- _Supplied material_:
☆ ☆ ☆

(** C10. When every job of a non-empty list fails, [get_job_details]
    raises instead of returning an empty table. When the failures are all
    swallowed, which is the case as soon as the fetch of the first job
    returns, the exception is the [KeyError] of the missing started_at
    column. *)
Theorem all_jobs_failing_raises (E : env) (job_id_list : list pyval) (tr : list event) :
  job_id_list <> [] ->
  forallb (job_fails E) job_id_list = true ->
  (exists e, fst (get_job_details E job_id_list tr) = Finished (Raise e)) /\
  (forall job_id rest r,
      job_id_list = job_id :: rest ->
      describe_jobs E job_id = Ok r ->
      fst (get_job_details E job_id_list tr) = Finished (Raise (KeyError (PStr "started_at")))).
Proof.
  intros Hne Hall.
  destruct job_id_list as [|id rest]; [contradiction|].
  cbn [forallb] in Hall. apply andb_true_iff in Hall as [Hid Hrest].
  assert (Hbound : forall r, describe_jobs E id = Ok r ->
            fst (get_job_details E (id :: rest) tr) =
              Finished (Raise (KeyError (PStr "started_at")))).
  { intros r Hr. unfold job_fails in Hid. rewrite Hr in Hid.
    unfold get_job_details. unfold bind_run at 1. cbn [for_jobs].
    unfold bind_run at 1. unfold emit at 1. rewrite Hr.
    destruct (parse_job E id r) as [record|e]; [discriminate|].
    unfold bind_run at 1. cbn [handler]. unfold emit at 1.
    destruct (JobDetailsFacts.for_jobs_all_fail E rest Hrest [] r
                ((tr ++ [DescribeJobs id]) ++
                 [Log WARNING "The job id : %s failed parsing with response: %s" [id; r]]))
      as [tr' ->].
    reflexivity. }
  split.
  - destruct (describe_jobs E id) as [r|e] eqn:Hd.
    + eexists. apply (Hbound r eq_refl).
    + exists (UnboundLocalError "response").
      unfold get_job_details. unfold bind_run at 1. cbn [for_jobs].
      unfold bind_run at 1. unfold emit at 1. rewrite Hd. reflexivity.
  - intros job_id rest' r Heq Hr. injection Heq as <- <-. apply (Hbound r Hr).
Qed.
(** [__init__]: copy the frame and sort it by maturity. *)
Definition __init__ (debt_df0 : list BondRecord) : MaturityAnalyzer :=
  {| debt_df := sort_values_Maturity debt_df0 |}.

Record ScheduleEntry : Type := mkEntry {
  entry_Name : string;
  entry_Maturity : option Z;
  entry_Notional : xval;
  entry_Coupon : xval;
  entry_Put_Date : option Z;
  Years_to_Maturity : xval;
  Years_to_Put : xval
}.

(** [((date - now).dt.days / 365.25).round(2)], nan for NaT. *)
Definition years_to (now : Z) (date : option Z) : xval :=
  match date with
  | Some t =>
      let days := ((t - now) / day_us)%Z in
      Fin (inject_Z (round_half_even (inject_Z days / (36525 # 100) * 100)%Q) / 100)
  | None => NaN
  end.

(** [get_maturity_schedule]; [now] is what [pd.Timestamp.now()] returns. *)
Definition get_maturity_schedule (self : MaturityAnalyzer) (now : Z)
  : list ScheduleEntry :=
  map (fun r =>
         {| entry_Name := Name r;
            entry_Maturity := Maturity r;
            entry_Notional := Notional r;
            entry_Coupon := Coupon r;
            entry_Put_Date := Put_Date r;
            Years_to_Maturity := years_to now (Maturity r);
            Years_to_Put := years_to now (Put_Date r) |})
      (debt_df self).

Record Rollover : Type := mkRollover {
  total_maturing : num;
  number_of_bonds : nat;
  years_analyzed : Q;
  percentage_of_total : num
}.

(** [schedule['Maturity'] <= cutoff_date]; false on NaT. *)
Definition matures_by (cutoff_date : Z) (e : ScheduleEntry) : bool :=
  match entry_Maturity e with
  | Some t => (t <=? cutoff_date)%Z
  | None => false
  end.

(** The instants a [datetime] can hold, 0001-01-01 00:00:00 to
    9999-12-31 23:59:59.999999, in microseconds from 1970-01-01. *)
Definition datetime_min : Z := -62135596800000000.
Definition datetime_max : Z := 253402300799999999.

(** [timedelta(days=d)] as the constructor checks it: a span of more
    than 999,999,999 days, either way, is an [OverflowError]. *)
Definition timedelta (days : Q) : result Z :=
  let delta := timedelta_days days in
  if ((-999999999 <=? delta / day_us) && (delta / day_us <=? 999999999))%Z
  then Ok delta
  else Raise OverflowError.

(** [datetime + timedelta]: an [OverflowError] when the sum is before
    year 1 or after year 9999. *)
Definition datetime_add (t delta : Z) : result Z :=
  let sum := (t + delta)%Z in
  if ((datetime_min <=? sum) && (sum <=? datetime_max))%Z
  then Ok sum
  else Raise OverflowError.
(** C10.  With a selected image, the handler has finished exactly when its
    [try] block ended with a value or a throw, whichever call produced it
    (a fetched video, the no-video error, a refused download, a rejected or
    throwing provider call); whenever it has finished, the loading flag is
    down.  It has not finished only while an [await] has not resumed. *)
Theorem loading_flag_down_after_attempt :
  forall env s b f,
    imageFile s = Some f ->
    let r := handleGenerateVideo env s b in
    (run_finished r = true -> isLoading (run_state r) = false)
    /\ (forall videoBlob, result (try_block env f) = Ok videoBlob ->
          run_finished r = true /\ isLoading (run_state r) = false)
    /\ (forall e, result (try_block env f) = Throw e ->
          run_finished r = true /\ isLoading (run_state r) = false)
    /\ (run_finished r = false -> result (try_block env f) = Pending).
Proof.
  intros env s b f Hf r. subst r.
  rewrite handleGenerateVideo_with_image with (f := f) by assumption.
  cbv zeta.
  pose proof (settle_lowers_flag (result (try_block env f))
                (fst (generate_begin s)) b) as Hflag.
  destruct (generate_settle (result (try_block env f)) (fst (generate_begin s)) b)
    as [[s2 b2] t2].
  cbn [run_state run_finished fst] in *.
  repeat split.
  - exact Hflag.
  - now rewrite H.
  - apply Hflag. now rewrite H.
  - now rewrite H.
  - apply Hflag. now rewrite H.
  - destruct (result (try_block env f)); [discriminate|discriminate|reflexivity].
Qed.

Lemma loading_flag_down_after_refused_download :
  isLoading (run_state (handleGenerateVideo Sample.bad_download
                          (state Sample.selected) (browser Sample.selected)))
  = false.
Proof.
  refine (proj1
    (loading_flag_down_after_attempt Sample.bad_download
       (state Sample.selected) (browser Sample.selected) Sample.house _) _);
    reflexivity.
Defined.

(** * Further properties of the component *)

(** ** File selection *)

(** X1.  Choosing an image file makes it the selection whatever was selected
    before, clears the error, and sets the preview to a URL registered for
    that file at that moment; every URL registered earlier, the previous
    preview's included, stays registered; the loading flag, the message and
    the video URL are not touched.  A cancelled dialog (no file) changes
    nothing. *)
Theorem image_replaces_selection :
  forall f s b,
    JS.startsWith (type f) "image/" = true ->
    let s' := fst (handleFileChange (Some f) s b) in
    let b' := snd (handleFileChange (Some f) s b) in
    imageFile s' = Some f
    /\ imagePreview s' = Some (blob_url (minted b))
    /\ error s' = None
    /\ objectURLs b' = (blob_url (minted b), OfFile f) :: objectURLs b
    /\ (forall entry, In entry (objectURLs b) -> In entry (objectURLs b'))
    /\ isLoading s' = isLoading s
    /\ loadingMessage s' = loadingMessage s
    /\ videoUrl s' = videoUrl s
    /\ handleFileChange None s b = (s, b).
Proof.
  intros f s b H s' b'. subst s' b'.
  unfold handleFileChange. rewrite H. cbn.
  repeat split. intros entry Hin. now right.
Qed.

Lemma image_replaces_selection_sample :
  imageFile (fst (handleFileChange
                    (Some {| file_name := "gaard.jpg"; type := "image/jpeg";
                             base64 := "Z2FhcmQ=" |})
                    (state Sample.selected) (browser Sample.selected)))
  = Some {| file_name := "gaard.jpg"; type := "image/jpeg"; base64 := "Z2FhcmQ=" |}.
Proof.
  refine (proj1
    (image_replaces_selection
       {| file_name := "gaard.jpg"; type := "image/jpeg"; base64 := "Z2FhcmQ=" |}
       (state Sample.selected) (browser Sample.selected) _)).
  reflexivity.
Defined.

(** X2.  A chosen file becomes the selection exactly when its type is
    ["image/"] followed by anything (possibly nothing), compared character
    by character; in every other case the selection ends up empty and the
    invalid-file message is the error. *)
Theorem selection_accepts_image_prefix :
  forall f s b,
    ((exists rest, type f = "image/" ++ rest)
     <-> imageFile (fst (handleFileChange (Some f) s b)) = Some f)
    /\ ((~ exists rest, type f = "image/" ++ rest)
        <-> (imageFile (fst (handleFileChange (Some f) s b)) = None
             /\ error (fst (handleFileChange (Some f) s b))
                = Some invalidFileMessage)).
Proof.
  intros f s b.
  pose proof (prefix_append "image/" (type f)) as Hp.
  unfold handleFileChange, JS.startsWith.
  destruct (String.prefix "image/" (type f)) eqn:E; cbn.
  - split; split.
    + reflexivity.
    + intros _. now apply Hp.
    + intros Hn. exfalso. apply Hn. now apply Hp.
    + intros [Hnone _]. discriminate.
  - assert (Hn : ~ exists rest, type f = "image/" ++ rest).
    { intros Hex. apply Hp in Hex. discriminate. }
    split; split.
    + intros Hex. contradiction.
    + discriminate.
    + intros _. split; reflexivity.
    + intros _. exact Hn.
Qed.
(* ===== verification/Fs.v ===== *)
(** * The file system under package os

    Files, directories and symbolic links by their location, the list of names
    from the root. [walk] is the kernel's path resolution; [EvalSymlinks] the
    one of path/filepath. [fault] is the error the environment returns for a
    system call on a path, [None] when the call goes ahead; [stamp] the time
    writes leave on files; [device] the file system a directory is on. *)

From S2P Require Import Prelude GoStr Path.
From Stdlib Require Import Ascii.

Inductive node :=
  | File (data : string) (mtime : Z)
  | Directory (size mtime : Z)
  | Symlink (target : string) (mtime : Z).

Inductive sysop :=
  | SStat | SLstat | SOpen | SRead | SWrite | SReadDir | SRemove | SMkdir | SRename.

Abbreviation loc := (list string).

Record FS := MkFS {
  nodes : gmap loc node;
  cwd : loc;
  fault : sysop → string → error;
  short : string → nat;              (* how much of a write that fails goes through *)
  stamp : Z;
  device : loc → Z;
}.

Definition with_nodes (fs : FS) (m : gmap loc node) : FS :=
  MkFS m (cwd fs) (fault fs) (short fs) (stamp fs) (device fs).

Definition is_dir (n : node) : bool := match n with Directory _ _ => true | _ => false end.
Definition is_link (n : node) : bool := match n with Symlink _ _ => true | _ => false end.

Definition node_size (n : node) : Z :=
  match n with File d _ => slen d | Directory s _ => s | Symlink t _ => slen t end.
Definition node_mtime (n : node) : Z :=
  match n with File _ t | Directory _ t | Symlink _ t => t end.

(** ** Path resolution *)

Inductive walk_result :=
  | Found (l : loc)                      (* an existing node *)
  | Missing (dir : loc) (name : string)  (* a free name in an existing directory *)
  | Failed (e : sentinel).

Definition parent (l : loc) : loc := removelast l.

(** Resolution of the components [comps] from [cur], through at most [links]
    symbolic links; [follow] says what to do with a link at the end. *)
Fixpoint walk (links : nat) (m : gmap loc node) (follow : bool) : loc → list string → walk_result :=
  fix go (cur : loc) (comps : list string) {struct comps} : walk_result :=
    match comps with
    | [] => Found cur
    | c :: rest =>
       match m !! cur with
       | None => Failed ErrNotExist
       | Some (Directory _ _) =>
          if String.eqb c "" || String.eqb c "." then go cur rest
          else if String.eqb c ".." then go (parent cur) rest
          else match m !! (cur ++ [c]) with
          | None => if bool_decide (rest = []) then Missing cur c else Failed ErrNotExist
          | Some (Symlink t _) =>
             if bool_decide (rest = []) && negb follow then Found (cur ++ [c])
             else match links with
             | O => Failed ErrLoop
             | S links' =>
                walk links' m follow (if IsAbs t then [] else cur) (split_char slash t ++ rest)
             end
          | Some _ => go (cur ++ [c]) rest
          end
       | Some _ => Failed ErrNotDir
       end
    end.

#[global] Arguments walk : simpl never.

(** The kernel gives up after forty links. *)
Definition resolve_path (fs : FS) (path : string) (follow : bool) : walk_result :=
  if String.eqb path "" then Failed ErrNotExist
  else if contains_char "000"%char path then Failed ErrInvalid
  else walk 40 (nodes fs) follow (if IsAbs path then [] else cwd fs) (split_char slash path).

(** *PathError *)
Definition path_error (op path : string) (e : goerr) : goerr :=
  EWrap (op +:+ " " +:+ path +:+ ": ") e "".

Definition sys {A} (fs : FS) (op : sysop) (name path : string) (k : result A) : result A :=
  match fault fs op path with
  | Some e => Err (path_error name path e)
  | None => k
  end.

(** The node a call by [path] reaches. *)
Definition reach (fs : FS) (name path : string) (follow : bool) : result (loc * node) :=
  match resolve_path fs path follow with
  | Found l =>
     match nodes fs !! l with
     | Some n => Ok (l, n)
     | None => Err (path_error name path (ESent ErrNotExist))
     end
  | Missing _ _ => Err (path_error name path (ESent ErrNotExist))
  | Failed e => Err (path_error name path (ESent e))
  end.

(** filepath.EvalSymlinks of an absolute path. *)
Definition EvalSymlinks (fs : FS) (path : string) : result string :=
  sys fs SLstat "lstat" path
    match walk 255 (nodes fs) true [] (split_char slash path) with
    | Found l => Ok (render l)
    | Missing _ _ => Err (path_error "lstat" path (ESent ErrNotExist))
    | Failed ErrLoop => Err (EMsg "EvalSymlinks: too many links")
    | Failed e => Err (path_error "lstat" path (ESent e))
    end.

(** filepath.Abs *)
Definition Abs (fs : FS) (path : string) : string :=
  if IsAbs path then Clean path else Join [render (cwd fs); path].

(** ** System calls *)

Definition Stat (fs : FS) (path : string) : result node :=
  sys fs SStat "stat" path ('(_, n) ← reach fs "stat" path true; Ok n).

Definition Lstat (fs : FS) (path : string) : result node :=
  sys fs SLstat "lstat" path ('(_, n) ← reach fs "lstat" path false; Ok n).

(** os.Open, for reading. *)
Definition os_Open (fs : FS) (path : string) : result loc :=
  sys fs SOpen "open" path ('(l, _) ← reach fs "open" path true; Ok l).

(** Reading an open file to its end. *)
Definition read_all (fs : FS) (path : string) (l : loc) : result string :=
  sys fs SRead "read" path
    match nodes fs !! l with
    | Some (File d _) => Ok d
    | _ => Err (path_error "read" path (ESent ErrIsDir))
    end.

(** os.OpenFile with O_CREATE|O_EXCL. *)
Definition create_excl (fs : FS) (path : string) : result FS :=
  sys fs SOpen "open" path
    match resolve_path fs path false with
    | Found _ => Err (path_error "open" path (ESent ErrExist))
    | Missing d c => Ok (with_nodes fs (<[d ++ [c] := File "" (stamp fs)]> (nodes fs)))
    | Failed e => Err (path_error "open" path (ESent e))
    end.

(** os.OpenFile with O_WRONLY alone: the location of the file. *)
Definition open_wronly (fs : FS) (path : string) : result loc :=
  sys fs SOpen "open" path
    match reach fs "open" path true with
    | Ok (l, Directory _ _) => Err (path_error "open" path (ESent ErrIsDir))
    | Ok (l, _) => Ok l
    | Err e => Err e
    end.

(** os.OpenFile with O_CREATE|O_TRUNC. A link at the end is followed, also to
    a name that does not exist yet. *)
Definition create_trunc (fs : FS) (path : string) : result (FS * loc) :=
  sys fs SOpen "open" path
    match resolve_path fs path true with
    | Found l =>
       match nodes fs !! l with
       | Some (Directory _ _) => Err (path_error "open" path (ESent ErrIsDir))
       | _ => Ok (with_nodes fs (<[l := File "" (stamp fs)]> (nodes fs)), l)
       end
    | Missing d c =>
       Ok (with_nodes fs (<[d ++ [c] := File "" (stamp fs)]> (nodes fs)), d ++ [c])
    | Failed e => Err (path_error "open" path (ESent e))
    end.

(** os.OpenFile with O_CREATE|O_WRONLY: an existing file is left as it is. *)
Definition open_create (fs : FS) (path : string) : result FS :=
  sys fs SOpen "open" path
    match resolve_path fs path true with
    | Found l =>
       match nodes fs !! l with
       | Some (Directory _ _) => Err (path_error "open" path (ESent ErrIsDir))
       | _ => Ok fs
       end
    | Missing d c => Ok (with_nodes fs (<[d ++ [c] := File "" (stamp fs)]> (nodes fs)))
    | Failed e => Err (path_error "open" path (ESent e))
    end.

(** The first [n] bytes of a string, filled up with zero bytes. *)
Fixpoint take_str (n : nat) (s : string) : string :=
  match n, s with
  | O, _ => ""
  | S n', EmptyString => String "000" (take_str n' "")
  | S n', String a s' => String a (take_str n' s')
  end.

(** Writing [data] at offset [off] of an open file; no data leave it as it is,
    its time included. *)
Definition write_at (fs : FS) (l : loc) (off : Z) (data : string) : FS :=
  if String.eqb data "" then fs else
  match nodes fs !! l with
  | Some (File d _) =>
     with_nodes fs
       (<[l := File (take_str (Z.to_nat off) d +:+ data +:+
                     drop_str (Z.to_nat off + String.length data) d) (stamp fs)]> (nodes fs))
  | _ => fs
  end.

(** Writing [data] to the open file at [l], from [off] on: the bytes written.
    Nothing is asked of the disk for no data. *)
Definition write_all (fs : FS) (path : string) (l : loc) (off : Z) (data : string) : Z * error * FS :=
  if String.eqb data "" then (0, None, fs) else
  match fault fs SWrite path with
  | Some e =>
     let part := String.substring 0 (short fs path) data in
     (slen part, Some (path_error "write" path e), write_at fs l off part)
  | None => (slen data, None, write_at fs l off data)
  end.

(** os.WriteFile *)
Definition WriteFile (fs : FS) (path data : string) : error * FS :=
  match create_trunc fs path with
  | Err e => (Some e, fs)
  | Ok (fs', l) =>
     let '(_, err, fs'') := write_all fs' path l 0 data in (err, fs'')
  end.

(** os.ReadFile *)
Definition ReadFile (fs : FS) (path : string) : result string :=
  l ← os_Open fs path; read_all fs path l.
(* ===== verification/Verifier.v ===== *)
(** * The [Verifier] interface of pairing.go

    A Go [Verifier] is an object with one method; objects are shared by
    pointer and may keep state between calls. [S] is the store of the objects
    and [V] the type of pointers to them; [verify] runs the method. A method
    may panic, which a result of [None] records. *)

From S2P Require Import Prelude.

Class Verifier (S V : Type) := verify : V → string → S → option (error * S).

☆ ☆ ☆

- _Work task_: Up to and including the line with "describe_jobs E job_id = Ok r ->", repeat the entries exactly, beginning at their first line.

- _Reply to the exercise_:
(** C10. When every job of a non-empty list fails, [get_job_details]
    raises instead of returning an empty table. When the failures are all
    swallowed, which is the case as soon as the fetch of the first job
    returns, the exception is the [KeyError] of the missing started_at
    column. *)
Theorem all_jobs_failing_raises (E : env) (job_id_list : list pyval) (tr : list event) :
  job_id_list <> [] ->
  forallb (job_fails E) job_id_list = true ->
  (exists e, fst (get_job_details E job_id_list tr) = Finished (Raise e)) /\
  (forall job_id rest r,
      job_id_list = job_id :: rest ->
      describe_jobs E job_id = Ok r ->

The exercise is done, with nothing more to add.